══ Provided material ══
(** * Further properties of the program *)

(** ** The URL given on the command line *)

Section UrlForms.

Lemma lstrip_char_replicate ch k l :
  Py.lstrip_char ch (replicate k ch ++ l) = Py.lstrip_char ch l.
Proof. induction k as [|k IH]; [done|]. cbn. by rewrite N.eqb_refl. Qed.

Lemma rstrip_char_app_replicate ch u k :
  Py.rstrip_char ch (u ++ replicate k ch) = Py.rstrip_char ch u.
Proof.
  unfold Py.rstrip_char.
  by rewrite reverse_app, reverse_replicate, lstrip_char_replicate.
Qed.

Lemma lstrip_char_head ch l : head (Py.lstrip_char ch l) ≠ Some ch.
Proof.
  induction l as [|c l IH]; [done|]. cbn.
  destruct (N.eqb_spec c ch); [done|]. cbn. congruence.
Qed.

Lemma rstrip_char_last ch u : last (Py.rstrip_char ch u) ≠ Some ch.
Proof. unfold Py.rstrip_char. rewrite last_reverse. apply lstrip_char_head. Qed.

(** [.git] has no slash in it: no match can begin in [u] and end behind
    the slash that follows [u]. *)
Lemma no_dot_git_across_slash u :
  ¬ occurs_dot_git u → ¬ occurs_dot_git ((u ++ lit "/") ++ lit ".gi").
Proof.
  intros Hu (x & y & Heq).
  assert (length u + 4 = length x + 4 + length y)%nat as Hlen.
  { apply (f_equal length) in Heq. rewrite !length_app in Heq.
    change (length (lit "/")) with 1%nat in Heq.
    change (length (lit ".gi")) with 3%nat in Heq.
    change (length (lit ".git")) with 4%nat in Heq. lia. }
  destruct (decide (length x + 4 ≤ length u)%nat) as [Hle|Hgt].
  - apply Hu. exists x, (take (length u - (length x + 4)) y).
    apply (f_equal (take (length u))) in Heq.
    rewrite <- !(assoc_L (++)), take_app_length in Heq.
    etrans; [exact Heq|].
    rewrite take_app_ge, take_app_ge; [|by
      change (length (lit ".git")) with 4%nat; lia|lia].
    change (length (lit ".git")) with 4%nat.
    by rewrite Nat.sub_add_distr.
  - apply (f_equal (λ l, l !! length u)) in Heq.
    rewrite <- !(assoc_L (++)) in Heq.
    rewrite lookup_app_r, Nat.sub_diag in Heq by lia.
    change (lit "/" ++ lit ".gi") with [47; 46; 103; 105] in Heq.
    rewrite lookup_app_r in Heq by lia.
    change (lit ".git") with [46; 103; 105; 116] in Heq.
    destruct (length u - length x)%nat as [|[|[|[|n]]]] eqn:Hn;
      cbn in Heq; try discriminate Heq; lia.
Qed.

(** X1.  Slashes at the end of the URL given to [GitDumper] do not count:
    the base URL is the URL without them, followed by [/.git/], so that no
    slash stands before [/.git/]. *)
Theorem base_url_ignores_trailing_slashes (url : str) (k : nat) :
  base_url (GitDumper_init (url ++ replicate k 47))
  = base_url (GitDumper_init url)
  ∧ ∃ stem j, url = stem ++ replicate j 47
              ∧ last stem ≠ Some 47
              ∧ base_url (GitDumper_init url) = stem ++ lit "/.git/".
Proof.
  unfold GitDumper_init. cbn [base_url]. split.
  - by rewrite rstrip_char_app_replicate.
  - destruct (rstrip_char_spec 47 url) as [j Hj].
    exists (Py.rstrip_char 47 url), j.
    split; [done|]. split; [apply rstrip_char_last|done].
Qed.

(** X2.  A URL with its scheme and without [.git] in it can be given as
    it is, with [/.git] or with [/.git/] behind it: [main] builds the same
    base URL from the three, the URL without its trailing slashes followed
    by [/.git/]. *)
Theorem main_url_with_or_without_dot_git (u : str) :
  Py.startswith u (lit "http://") = true
  ∨ Py.startswith u (lit "https://") = true →
  ¬ occurs_dot_git u →
  base_url (GitDumper_init (normalize_url u))
  = Py.rstrip_char 47 u ++ lit "/.git/"
  ∧ base_url (GitDumper_init (normalize_url (u ++ lit "/.git")))
    = Py.rstrip_char 47 u ++ lit "/.git/"
  ∧ base_url (GitDumper_init (normalize_url (u ++ lit "/.git/")))
    = Py.rstrip_char 47 u ++ lit "/.git/".
Proof.
  intros Hscheme Hu.
  assert (∀ x, with_scheme (u ++ x) = u ++ x) as Hws.
  { intros x. unfold with_scheme, Py.startswith in *.
    destruct Hscheme as [Hs|Hs]; apply bool_decide_eq_true in Hs.
    - rewrite (bool_decide_eq_true_2 (lit "http://" `prefix_of` u ++ x));
        [done|by apply prefix_app_r].
    - rewrite (bool_decide_eq_true_2 (lit "https://" `prefix_of` u ++ x));
        [by rewrite andb_false_r|by apply prefix_app_r]. }
  assert (with_scheme u = u) as Hws0.
  { specialize (Hws []). by rewrite app_nil_r in Hws. }
  unfold normalize_url, GitDumper_init. cbn [base_url]. cbv zeta.
  rewrite Hws0, !Hws, (re_sub_git_id u Hu).
  pose proof (re_sub_git_leftmost (u ++ lit "/") [] (no_dot_git_across_slash u Hu))
    as H1.
  pose proof (re_sub_git_leftmost (u ++ lit "/") (lit "/")
                (no_dot_git_across_slash u Hu)) as H2.
  rewrite app_nil_r, <- (assoc_L (++)) in H1.
  rewrite <- (assoc_L (++)) in H2.
  change (lit "/" ++ lit ".git") with (lit "/.git") in H1.
  change (lit "/" ++ lit ".git" ++ lit "/") with (lit "/.git/") in H2.
  change (re_sub_git (after_slash [])) with (@nil N) in H1.
  change (re_sub_git (after_slash (lit "/"))) with (@nil N) in H2.
  rewrite app_nil_r in H1, H2. rewrite H1, H2.
  change (lit "/") with (replicate 1 47).
  by rewrite rstrip_char_app_replicate.
Qed.
Lemma constructed_setMetadata_witness :
  let w := zone_world in
  let z := 1%positive in
  let name := VStr "autoscaler-name" in
  ∃ (a : loc) (w' : world),
    new_Autoscaler (VObj z) name w = (Normal (VObj a), w') ∧
    let w1 := (Autoscaler_setMetadata (VObj a) VUndefined (VFun (FnUser 7)) w').2 in
    ∃ (reqOpts qs body : loc) (k : arg),
      outbox w1 = outbox w ++ [Request (VObj z) (VObj reqOpts) k] ∧
      lookup_prop (heap w1) reqOpts "qs" = VObj qs ∧
      lookup_prop (heap w1) qs "autoscaler" = name ∧
      lookup_prop (heap w1) reqOpts "json" = VObj body ∧
      lookup_prop (heap w1) body "name" = name ∧
      lookup_prop (heap w1) body "zone" = lookup_prop (heap w) z "name".
Proof.
  intros w z name.
  apply (constructed_setMetadata w z name VUndefined (VFun (FnUser 7))).
  - repeat split; vm_compute; reflexivity.
  - right; reflexivity.
  - discriminate.
Defined.

(** ** A call that throws has sent nothing *)

Lemma wp_get_cases v key (Q : completion value → world → Prop) w :
  (nullish v = true → Q (Throw TypeError) w) →
  (∀ l, v = VObj l → Q (Normal (lookup_prop (heap w) l key)) w) →
  (nullish v = false → (∀ l, v ≠ VObj l) → Q (Normal VUndefined) w) →
  wp (get v key) Q w.
Proof.
  intros Hn Ho Hp. destruct v; unfold wp; simpl;
    first [by apply Hn | by apply Ho | by apply Hp].
Qed.

Lemma wp_set_cases v key x (Q : completion () → world → Prop) w :
  (∀ l, v = VObj l →
        Q (Normal ()) (World (store_prop (heap w) l key x) (outbox w) (calls w))) →
  ((∀ l, v ≠ VObj l) → Q (Throw TypeError) w) →
  wp (set v key x) Q w.
Proof.
  intros Ho Hp. destruct v; unfold wp; simpl; first [by apply Ho | by apply Hp].
Qed.

(** A call of what is no function of the caller records no invocation;
    if it throws it has done nothing. *)
Lemma wp_call_not_user r this args (Q : completion value → world → Prop) w :
  user_function r = false →
  (∀ x w', calls w' = calls w → Q (Normal x) w') →
  (∀ e, Q (Throw e) w) →
  wp (call r this args) Q w.
Proof.
  intros Hr Hn Ht. unfold wp.
  destruct r as [| | | | | |f|f t]; simpl; try apply Ht;
    destruct f; try discriminate Hr; simpl; by apply Hn.
Qed.
(** C7 fails as stated: [move] is not a loop but calls itself for every
    module it skips. Forward from the first of one valid and two invalid
    modules, a depth of one or two activations does not reach the end of
    the call, and the call that returns has entered [move] three times. *)
Lemma move_recursion_counterexample :
  exists (k : KN) b k',
    reachable k /\ trace k = [] /\
    move 1 1 k = OutOfFuel /\ move 2 1 k = OutOfFuel /\
    move (enough k) 1 k = Returns (b, k') /\
    activations (trace k') = 3%nat.
Proof.
  exists (start [Series; Zoom]). eexists. eexists.
  split; [apply start_reachable|]. split; [vm_compute; reflexivity|].
  split; [vm_compute; reflexivity|]. split; [vm_compute; reflexivity|].
  split; [vm_compute; reflexivity|]. vm_compute. reflexivity.
Qed.

(** A witness of C7 (as amended): the same call. *)
Lemma move_terminates_by_bounded_recursion_witness :
  let k := start [Series; Zoom] in
  (1 = 1 \/ 1 = -1) /\
  move (enough k) 1 k <> OutOfFuel /\
  exists b k' delta,
    move (enough k) 1 k = Returns (b, k') /\
    trace k' = delta ++ trace k /\
    (skips delta <= List.length (modules k))%nat /\
    activations delta = S (skips delta).
Proof.
  intros k.
  assert (Hd : 1 = 1 \/ 1 = -1) by (left; reflexivity).
  split; [exact Hd|].
  destruct (move_terminates_by_bounded_recursion k 1 Hd) as [H1 [_ H3]].
  split; [exact H1|].
  apply H3. intros _. vm_compute. discriminate.
Defined.

(** A witness of C8: a pointer-up outside a chart that was just built. *)
Lemma outside_pointer_up_resets_once_witness :
  let k := after [Focus false] [Series; Legend] in
  truthy (keyboardReset k) = false /\
  truthy (pointerIsOverChart k) = false /\
  currentModuleIx (onMouseUp k) = 0 /\
  keyboardReset (onMouseUp k) = Some true /\
  onMouseUp (onMouseUp k) = onMouseUp k.
Proof.
  intros k.
  assert (Hr : truthy (keyboardReset k) = false) by (vm_compute; reflexivity).
  assert (Hp : truthy (pointerIsOverChart k) = false)
    by (vm_compute; reflexivity).
  split; [exact Hr|]. split; [exact Hp|].
  destruct (outside_pointer_up_resets_once k Hr Hp)
    as [H1 [H2 [_ [_ [H5 _]]]]].
  auto.
Defined.

(** A witness of C10: focus enters again while the index is 1. *)
Lemma focus_entry_keeps_stale_index_witness :
  let k := after [Focus false; Keydown Tab] [Series; Legend] in
  currentModuleIx k = 1 /\
  exists k1,
    onFocus false k = Returns k1 /\
    currentModuleIx k1 = 1 /\
    trace k1 = CallInit 0 1 :: trace k /\
    exists k2 delta,
      onKeydown Enter k1 = Returns k2 /\
      trace k2 = delta ++ CallRun 1 1 :: trace k1.
Proof.
  intros k.
  assert (E : currentModuleIx k = 1) by (vm_compute; reflexivity).
  split; [exact E|].
  assert (Ha : exitAnchor k <> None) by (vm_compute; discriminate).
  assert (Hix : currentModuleIx k <> 0) by (rewrite E; discriminate).
  assert (F1 : truthy (exiting k) = false) by (vm_compute; reflexivity).
  assert (F2 : truthy (tabbingInBackwards k) = false)
    by (vm_compute; reflexivity).
  assert (F3 : truthy (isClickingChart k) = false) by (vm_compute; reflexivity).
  assert (M0 : module_at (modules k) 0 = Some valid)
    by (vm_compute; reflexivity).
  assert (M1 : module_at (modules k) (currentModuleIx k) = Some valid)
    by (vm_compute; reflexivity).
  destruct (focus_entry_keeps_stale_index k valid (fun _ _ => true) valid Enter
              F1 F2 F3 M0 eq_refl Hix M1 Ha)
    as [_ [k1 [H1 [H2 [H3 [k2 [delta [H4 [H5 _]]]]]]]]].
  exists k1. split; [exact H1|]. split; [exact H2|]. split; [exact H3|].
  exists k2, delta. split; [exact H4 | exact H5].
Defined.
Definition upper_ascii (c : ascii) : ascii :=
  let n := nat_of_ascii c in
  if (97 <=? n)%nat && (n <=? 122)%nat then ascii_of_nat (n - 32) else c.

Fixpoint lower (s : string) : string :=
  match s with
  | EmptyString => EmptyString
  | String c s' => String (lower_ascii c) (lower s')
  end.

Fixpoint upper (s : string) : string :=
  match s with
  | EmptyString => EmptyString
  | String c s' => String (upper_ascii c) (upper s')
  end.

(** [sub in s] for two strings. *)
Fixpoint contains (sub s : string) : bool :=
  if String.prefix sub s then true
  else match s with
       | EmptyString => false
       | String _ s' => contains sub s'
       end.

(** [s.lstrip(c)] for a single character [c]. *)
Fixpoint lstrip_char (c : ascii) (s : string) : string :=
  match s with
  | EmptyString => EmptyString
  | String d s' => if Ascii.eqb c d then lstrip_char c s' else s
  end.

(** [s.rstrip(c)] for a single character [c]. *)
Fixpoint rstrip_char (c : ascii) (s : string) : string :=
  match s with
  | EmptyString => EmptyString
  | String d s' =>
      match rstrip_char c s' with
      | EmptyString => if Ascii.eqb c d then EmptyString else String d EmptyString
      | r => String d r
      end
  end.

(** The characters [str.strip()] and the pattern [\s] treat as white
    space, among ASCII characters. *)
Definition is_space (c : ascii) : bool :=
  let n := nat_of_ascii c in
  ((9 <=? n)%nat && (n <=? 13)%nat) || ((28 <=? n)%nat && (n <=? 32)%nat).

Fixpoint lstrip (s : string) : string :=
  match s with
  | EmptyString => EmptyString
  | String c s' => if is_space c then lstrip s' else s
  end.

Fixpoint rstrip (s : string) : string :=
  match s with
  | EmptyString => EmptyString
  | String c s' =>
      match rstrip s' with
      | EmptyString => if is_space c then EmptyString else String c EmptyString
      | r => String c r
      end
  end.

Definition strip (s : string) : string := rstrip (lstrip s).

(** [s.replace(old, "")] for a non-empty [old]: the occurrences of [old]
    are removed left to right, without overlap.  [skip] counts the
    characters of the current occurrence still to be dropped. *)
Fixpoint remove_from (old : string) (skip : nat) (s : string) : string :=
  match s with
  | EmptyString => EmptyString
  | String c s' =>
      match skip with
      | S k => remove_from old k s'
      | O => if String.prefix old s
             then remove_from old (String.length old - 1) s'
             else String c (remove_from old 0 s')
      end
  end.

Definition remove_all (old s : string) : string := remove_from old 0 s.

(** [min(a, b)] and [max(a, b)]: the first argument unless the second is
    strictly smaller (resp. larger). *)
Definition min (a b : Q) : Q := if Qle_bool a b then a else b.
Definition max (a b : Q) : Q := if Qle_bool b a then a else b.

(** [l[start:]] for a list, with Python's treatment of a negative or
    out-of-range [start]. *)
Definition slice_from {A : Type} (start : Z) (l : list A) : list A :=
  let len := Z.of_nat (length l) in
  let i := if start <? 0 then Z.max (start + len) 0 else Z.min start len in
  drop (Z.to_nat i) l.

End Py.

(** ** [products.py]: curated targets and title matching *)

Module Products.

Record CuratedProduct := {
  name : string;
  brand : string;
  positive_keywords : list string;
  negative_keywords : list string;
  optimized_search : string;
  retail_price : Q;
  current_price : Q;
  profit_dollar : Q;
  profit_ratio : Q;
  priority : string;
  sku : option string;
  style_code : option string;
  source : string;
  enabled : bool;
}.

(** [CuratedProduct.is_profitable] *)
Definition is_profitable (self : CuratedProduct) : bool :=
  negb (Qle_bool (profit_dollar self) 20).

(** The loop over the negative keywords of [matches_title]: [true] when
    it returns early. *)
Fixpoint negative_hit (negs : list string) (title_lower : string) : bool :=
  match negs with
  | [] => false
  | neg :: rest =>
      let neg_clean := Py.lower (Py.lstrip_char "-" neg) in
      if Py.contains neg_clean title_lower then true
      else negative_hit rest title_lower
  end.

(** The loop over the positive keywords: the final [matched_count]. *)
Fixpoint count_positive (poss : list string) (title_lower : string)
    (matched_count : nat) : nat :=
  match poss with
  | [] => matched_count
  | pos :: rest =>
      if Py.contains (Py.lower pos) title_lower
      then count_positive rest title_lower (matched_count + 1)
      else count_positive rest title_lower matched_count
  end.

(** [if code and code.lower() in title_lower: confidence = min(1.0, confidence + 0.3)] *)
Definition boost (code : option string) (title_lower : string) (confidence : Q) : Q :=
  match code with
  | Some c =>
      if negb (String.eqb c "") && Py.contains (Py.lower c) title_lower
      then Py.min 1 (confidence + (3 # 10))
      else confidence
  | None => confidence
  end.

(** [CuratedProduct.matches_title] *)
Definition matches_title (self : CuratedProduct) (title : string) : bool * Q :=
  let title_lower := Py.lower title in
  if negative_hit (negative_keywords self) title_lower then (false, 0%Q)
  else
    let matched_count := count_positive (positive_keywords self) title_lower 0 in
    if (matched_count =? 0)%nat then (false, 0%Q)
    else
      let confidence :=
        Py.min 1 (inject_Z (Z.of_nat matched_count)
                  / Py.max 2 (inject_Z (Z.of_nat (length (positive_keywords self))) * (1 # 2)))%Q in
      let confidence := boost (sku self) title_lower confidence in
      let confidence := boost (style_code self) title_lower confidence in
      (true, confidence).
═══
About this exercise => Repeat exactly the lines from the first line of the records above through the line containing "the slash that follows [u]. *)", both included, and nothing else.

Task result =>
(** * Further properties of the program *)

(** ** The URL given on the command line *)

Section UrlForms.

Lemma lstrip_char_replicate ch k l :
  Py.lstrip_char ch (replicate k ch ++ l) = Py.lstrip_char ch l.
Proof. induction k as [|k IH]; [done|]. cbn. by rewrite N.eqb_refl. Qed.

Lemma rstrip_char_app_replicate ch u k :
  Py.rstrip_char ch (u ++ replicate k ch) = Py.rstrip_char ch u.
Proof.
  unfold Py.rstrip_char.
  by rewrite reverse_app, reverse_replicate, lstrip_char_replicate.
Qed.

Lemma lstrip_char_head ch l : head (Py.lstrip_char ch l) ≠ Some ch.
Proof.
  induction l as [|c l IH]; [done|]. cbn.
  destruct (N.eqb_spec c ch); [done|]. cbn. congruence.
Qed.

Lemma rstrip_char_last ch u : last (Py.rstrip_char ch u) ≠ Some ch.
Proof. unfold Py.rstrip_char. rewrite last_reverse. apply lstrip_char_head. Qed.

(** [.git] has no slash in it: no match can begin in [u] and end behind
    the slash that follows [u]. *)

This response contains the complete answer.